The parties that had purported to authorize Ashley Stewart's bankruptcy case claimed they did so to unwind an Article 9 sale of substantially all of the company's assets, and to address an alleged rigged sale process to favor an insider and undue lender influence during the sale process.

The sole director of Ashley Stewart moved to dismiss the bankruptcy case immediately following the filing, arguing that it was filed by a purportedly "reconstituted" board without corporate authority, in bad faith, and in violation of a consent order in pending state court litigation. The consent order, which was entered June 18, 2025, provided that the managers of the majority owner of Ashley Stewart's corporate parent had to authorize the bankruptcy filing. The Bankruptcy Court found that they had not done so.

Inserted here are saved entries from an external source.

(** * dagster_aws.ecs.tasks: a shallow embedding and its properties

    The module [dagster_aws/ecs/tasks.py] derives the definition of a new
    ECS task from the definition of the task the current process runs in,
    polls the eventually consistent ECS API for a launched task, and
    projects an observed task onto a launch configuration.

    Python documents (the JSON objects boto3 and the metadata endpoint
    return) are embedded as the inductive type [value]; dictionaries are
    finite maps with string keys.  Python exceptions are embedded as the
    type [exn] and fallible code returns a [result].  Code that talks to
    a stateful collaborator, or that mutates an object the caller still
    holds, threads that state explicitly. *)

From stdpp Require Import gmap strings list fin_maps.
From Stdlib Require Import ZArith.


(** ** Python values *)

#[warnings="-register-all"]
Inductive value :=
  | VNone
  | VBool (b : bool)
  | VInt (z : Z)
  | VStr (s : string)
  | VList (l : list value)
  | VDict (d : gmap string value).

Abbreviation dict := (gmap string value).

(** [==] on documents is structural equality.  (Python additionally
    identifies [True] with [1]; no comparison of the module is between a
    boolean and a number.) *)
Global Instance value_eq_dec : EqDecision value.
Proof.
  refine (fix go (x y : value) {struct x} : Decision (x = y) :=
    match x, y with
    | VNone, VNone => left _
    | VBool a, VBool b => cast_if (decide (a = b))
    | VInt a, VInt b => cast_if (decide (a = b))
    | VStr a, VStr b => cast_if (decide (a = b))
    | VList a, VList b => cast_if (@decide (a = b) (@list_eq_dec _ go a b))
    | VDict a, VDict b =>
        cast_if (@decide (a = b) (@gmap_eq_dec _ _ _ _ go a b))
    | _, _ => right _
    end); congruence.
Defined.

Global Instance value_inhabited : Inhabited value := populate VNone.

(** Truth value of an object in a condition ([if x], [x or y]). *)
Definition truthy (v : value) : bool :=
  match v with
  | VNone => false
  | VBool b => b
  | VInt z => negb (Z.eqb z 0)
  | VStr s => match s with EmptyString => false | String _ _ => true end
  | VList l => match l with [] => false | _ :: _ => true end
  | VDict d => negb (bool_decide (dom d = (∅ : gset string)))
  end.

(** ** Exceptions and results *)

Inductive exn :=
  | StopIteration
  | KeyError
  | IndexError
  | TypeError
  | ValueError
  | AttributeError
  | MissingSchema                   (* requests.exceptions.MissingSchema *)
  | EcsNoTasksFound
  | EcsEventualConsistencyTimeout
  | External (name : string).       (* an error of a collaborator *)

Global Instance exn_eq_dec : EqDecision exn.
Proof. solve_decision. Defined.

Inductive result (A : Type) :=
  | Ok (a : A)
  | Err (e : exn).
Arguments Ok {A} a.
Arguments Err {A} e.

Global Instance result_eq_dec {A} `{EqDecision A} : EqDecision (result A).
Proof. solve_decision. Defined.

Global Instance result_ret : MRet result := fun _ a => Ok a.
Global Instance result_bind : MBind result := fun _ _ f m =>
  match m with
  | Ok a => f a
  | Err e => Err e
  end.

Definition is_err {A} (r : result A) : Prop :=
  match r with Ok _ => False | Err _ => True end.

(** ** Operations on documents *)

(** [v[k]] for a string key [k]: only a dictionary can be subscripted
    by a string. *)
Definition getitem (v : value) (k : string) : result value :=
  match v with
  | VDict d => match d !! k with Some x => Ok x | None => Err KeyError end
  | _ => Err TypeError
  end.

(** [v[i]] for an integer index [i >= 0]. *)
Definition getindex (v : value) (i : nat) : result value :=
  match v with
  | VList l => match l !! i with Some x => Ok x | None => Err IndexError end
  | VStr s =>
      match String.get i s with
      | Some c => Ok (VStr (String c EmptyString))
      | None => Err IndexError
      end
  | VDict _ => Err KeyError
  | _ => Err TypeError
  end.

(** [v.get(k)]: only dictionaries have the method. *)
Definition dict_get (v : value) (k : string) : result value :=
  match v with
  | VDict d => Ok (default VNone (d !! k))
  | _ => Err AttributeError
  end.

(** [d.get(k)] on something known to be a dictionary. *)
Definition get (d : dict) (k : string) : value := default VNone (d !! k).

(** The elements [for x in v] visits.  A dictionary yields its keys (the
    order of insertion is not part of the model). *)
Definition iter_value (v : value) : result (list value) :=
  match v with
  | VList l => Ok l
  | VStr s =>
      Ok ((fun c => VStr (String c EmptyString))
            <$> String.list_ascii_of_string s)
  | VDict d => Ok (VStr <$> (map_to_list d).*1)
  | _ => Err TypeError
  end.

(** [next(iter(l))] *)
Definition next_iter (l : list value) : result value :=
  match l with
  | [] => Err StopIteration
  | x :: _ => Ok x
  end.

(** [l.remove(x)]: drops the first element equal to [x]. *)
Fixpoint list_remove (x : value) (l : list value) : result (list value) :=
  match l with
  | [] => Err ValueError
  | y :: l' =>
      if bool_decide (y = x) then Ok l'
      else l'' ← list_remove x l'; Ok (y :: l'')
  end.

(** [d.update(d')] *)
Definition dict_update (d d' : dict) : dict := d' ∪ d.

(** Modelled from the spec: [merge_dicts] of [dagster.utils] is imported by
    tasks.py and is not among the sources.  It returns a new dictionary
    holding the keys of all its arguments, where a later argument overrides
    an earlier one ("build a copy ..., then override"). *)
Definition merge_dicts (args : list dict) : dict :=
  foldl dict_update ∅ args.

(** [{k: v} if v else {}] *)
Definition optional_entry (k : string) (v : value) : dict :=
  if truthy v then {[ k := v ]} else ∅.

(** ** The launch configuration *)

Module DagsterEcsTaskConfig.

The sole director also argued that the parties that had attempted to authorize a bankruptcy filing had previously consented to Article 9, participated in the sale process, and agreed not to challenge the validity or result of the auction. As a result, the sole director characterized the Chapter 11 filing as an improper attempt to relitigate pre-sale disputes and sought dismissal.

Rather than reviewing the merits of the Article 9 sale, the court instead focused on the lack of corporate authority and the import of the consent order. In granting the dismissal and rejecting the course of action taken by the former CEO and other parties, the court noted that "[t]here is still a forum that is available, so their rights aren't cut off." In particular, the parties could still properly raise issues in state court.

Going forward, the Ashley Stewart dismissal is a reminder to parties and practitioners to make sure they have clear corporate authority to file for bankruptcy. Not only will filing without authority cause harm, unnecessary costs, and potential reputational damage to a company, but it could also result in sanctions. Indeed, the court ordered that motions for sanctions may be filed and, subsequently, a hearing on sanctions would be scheduled.